Out-of-Band Monitoring

Earlier today I came across some chatter in a slack channel about one service getting errors calling another service. (I know, I know - the sky is blue, the grass is green, it’s Thursday and something is broken on the Internet…this isn’t news, who gives a fuck? Bear with me here.) Taking a look at errors metrics for the offending service didn’t really reveal anything, but a little poking around in the logs revealed that on one node the service had blown through its open file descriptor limit. This, too, happens frequently enough to not be news…but the tricky bit about this particular failure mode isn’t just that the thing is broken, but that the thing is broken in such a way that it cannot reliably report about the fact that it is broken. It may not be able to reliably emit metrics, write logs, etc. The reliably qualifier is important here; there may be metrics and logs, but you cannot trust that any metrics/logs being emitted by a service in this state are painting an accurate picture of what’s really happening.
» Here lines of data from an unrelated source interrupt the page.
(** C5 (kind-selective drain).  With a message of kind [K] pending, a
    [tryReceive] for any other kind reports absent and leaves the whole
    mailbox, and so the pending flag, the stored kind and the stored
    payload, as it was; a [tryReceive K] made next, with no pump in
    between, hands over the payload and clears the slot. *)
Theorem kind_selective_drain (c : t) (K expectedKind : Message) :
  MessageReceived_ c = true ->
  ReceivedMessage_ c = K ->
  expectedKind <> K ->
  tryReceive expectedKind c = (None, c)
  /\ fst (tryReceive K (snd (tryReceive expectedKind c))) = Some (ReceivedPayload_ c)
  /\ MessageReceived_ (snd (tryReceive K (snd (tryReceive expectedKind c)))) = false.
Proof.
  intros Hpending HK Hneq. subst K.
  assert (Hmiss : tryReceive expectedKind c = (None, c))
    by (apply tryReceive_mismatch; congruence).
  rewrite Hmiss. cbn [snd].
  rewrite (tryReceive_match c Hpending). cbn [fst snd].
  repeat split.
Qed.

(** C2 (single-slot overwrite).  Let a frame [S1], of any kind and even
    malformed, arrive and be pumped, then the frame of a message
    [(k2, p2)] arrive and be pumped, with no [tryReceive] in between.
    Then the slot holds exactly [(k2, p2)]; a [tryReceive] yields [p2]
    for kind [k2] and nothing for any other kind; and in any series of
    [tryReceive] calls that follows, every result is absent or [p2], so
    that the payload of [S1], when it differs, is never returned. *)
Theorem single_slot_overwrite (c : t) (S1 : list byte) (k2 : Message) (p2 : list byte) :
  rx (bus_ c) = [] ->
  (N.of_nat (length p2) <= max_payload_length)%N ->
  let c1 := CheckMessages (arrive S1 c) in
  let c2 := CheckMessages (arrive (encode_frame k2 p2) c1) in
  MessageReceived_ c2 = true
  /\ ReceivedMessage_ c2 = k2
  /\ ReceivedPayload_ c2 = p2
  /\ (forall k, fst (tryReceive k c2) = if Message_eqb k2 k then Some p2 else None)
  /\ (forall ks, Forall (fun r => r = None \/ r = Some p2) (drain ks c2))
  /\ (forall k1 p1, S1 = encode_frame k1 p1 -> p1 <> p2 ->
      forall ks, ~ In (Some p1) (drain ks c2)).
Proof.
  intros Hrx Hp2 c1 c2.
  assert (Hrx1 : rx (bus_ c1) = []) by (apply CheckMessages_arrive_any; exact Hrx).
  assert (Hc2 : c2 = {| bus_ := {| rx := []; tx := tx (bus_ c1) |};
                        baud_ := baud_ c1; MessageReceived_ := true;
                        ReceivedMessage_ := k2; ReceivedPayload_ := p2 |})
    by (apply CheckMessages_arrive; assumption).
  assert (Hall : forall ks, Forall (fun r => r = None \/ r = Some p2) (drain ks c2)).
  { intros ks. pose proof (drain_payload ks c2) as Hd.
    replace (ReceivedPayload_ c2) with p2 in Hd by (rewrite Hc2; reflexivity).
    exact Hd. }
  repeat split; try (rewrite Hc2; reflexivity); [| exact Hall |].
  - intros k. rewrite Hc2. unfold tryReceive. cbn [MessageReceived_ ReceivedMessage_ andb].
    destruct (Message_eqb k2 k); reflexivity.
  - intros k1 p1 _ Hne ks Hin.
    pose proof (Hall ks) as Hd. rewrite Forall_forall in Hd.
    destruct (Hd _ Hin) as [E|E]; congruence.
Qed.
(** C3 as stated fails when neither the selected file nor the default
    file exists: [_read_tracks] raises after the warning, and a run
    started without an input file (the default parameters select
    [Z0140v40.txt]) ends in the handler with that error, before any
    step. *)
Lemma read_tracks_abort_counterexample :
  Starburst99._read_tracks fs_empty fresh []
  = (Raise (FileNotFoundError "Track file not found: data/tracks/Z0140v00.txt"),
     [(WARNING, "Track file not found: data/tracks/Z0140v00.txt, using default")])
  /\ exists l',
       Starburst99.run env_empty 100 fresh [] = (Starburst99.SysExit 1, l')
       /\ last l' (INFO, "")
          = (ERROR, "Error during execution: Track file not found: data/tracks/Z0140v00.txt").
Proof.
  split; [reflexivity|].
  unfold Starburst99.run, Starburst99.run_body, mbind, logger, lift, ret,
    GalaxyModel.init_module.
  cbv beta iota. unfold mbind, logger, ret. cbv beta iota.
  change (Starburst99.read_parameters env_empty _)
    with (Ok InputParser.get_default_parameters).
  cbv beta iota.
  match goal with
  | |- context [Starburst99._sync_parameters ?x] =>
      change x with (entering fresh InputParser.get_default_parameters)
  end.
  destruct (sync_result (entering fresh InputParser.get_default_parameters))
    as (xp & xm & -> & _).
  { cbn. lia. }
  { cbn. lia. }
  cbv beta iota.
  change (OutputWriter.__init__ (Starburst99.mkdir env_empty) (Some "output"))
    with (Ok (OutputWriter.mk "output")).
  cbv beta iota.
  cbn [Starburst99.galaxy Starburst99.with_galaxy GalaxyModel.model_params
       GalaxyModel.synced entering GalaxyModel.set_model_params GalaxyModel.allocate
       InputParser.get_default_parameters ModelParameters.num_intervals
       ModelParameters.exponents ModelParameters.mass_limits].
  assert (Hi : IMF.__init__ 1 [2.35] [1; 100]
               = Ok (IMF.mk 1 [2.35] [1; 100]
                       (IMF._calculate_normalizations 1 [2.35] [1; 100]))).
  { unfold IMF.__init__, IMF._validate_parameters. pyeval. reflexivity. }
  rewrite Hi. cbv beta iota.
  unfold Starburst99._read_tracks, mbind, logger, ret, throw.
  cbn [Starburst99.galaxy GalaxyModel.iz GalaxyModel.synced
       InputParser.get_default_parameters ModelParameters.metallicity_id].
  change (Starburst99.track_files 24) with (Some ("Z0140v40", ".txt")).
  cbv beta iota.
  cbn [Starburst99.disk env_empty StellarTracks.path_exists fs_empty negb].
  cbv beta iota.
  eexists. split; [reflexivity|].
  rewrite last_last. reflexivity.
Qed.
So what can we do? Well, let’s take a peek at some out-of-band metrics - metrics not directly emitted by That Which is Broken. First, let’s take a look at the metric for open file descriptors on that node:

That line settles in nice and tight right around the default open file limit of 30,000 that we set - as expected, a lovely example of the plateau pattern. …but this is really only a symptom. It’s certainly not pleasant to the trained eye, but it doesn’t indicate breakage in and of itself. For that, we can turn to OBHC:

Ah, now we have something a little “meatier”. It’s outside the scope of this post to get too in-depth about OBHC (feel free to check out the link above, or this one for an example!) but the gist of this metric is that there is a service running out there that does various health checks on your service and emits a “1” if the check passes and a “0” if the check fails. There is obviously a “Who watches the watchers?” problem here - it’s turtles all the way down, after all - but this kind of monitoring can be super-helpful when a service is so hosed that it can’t even tell someone “Bro, I’m hosed.”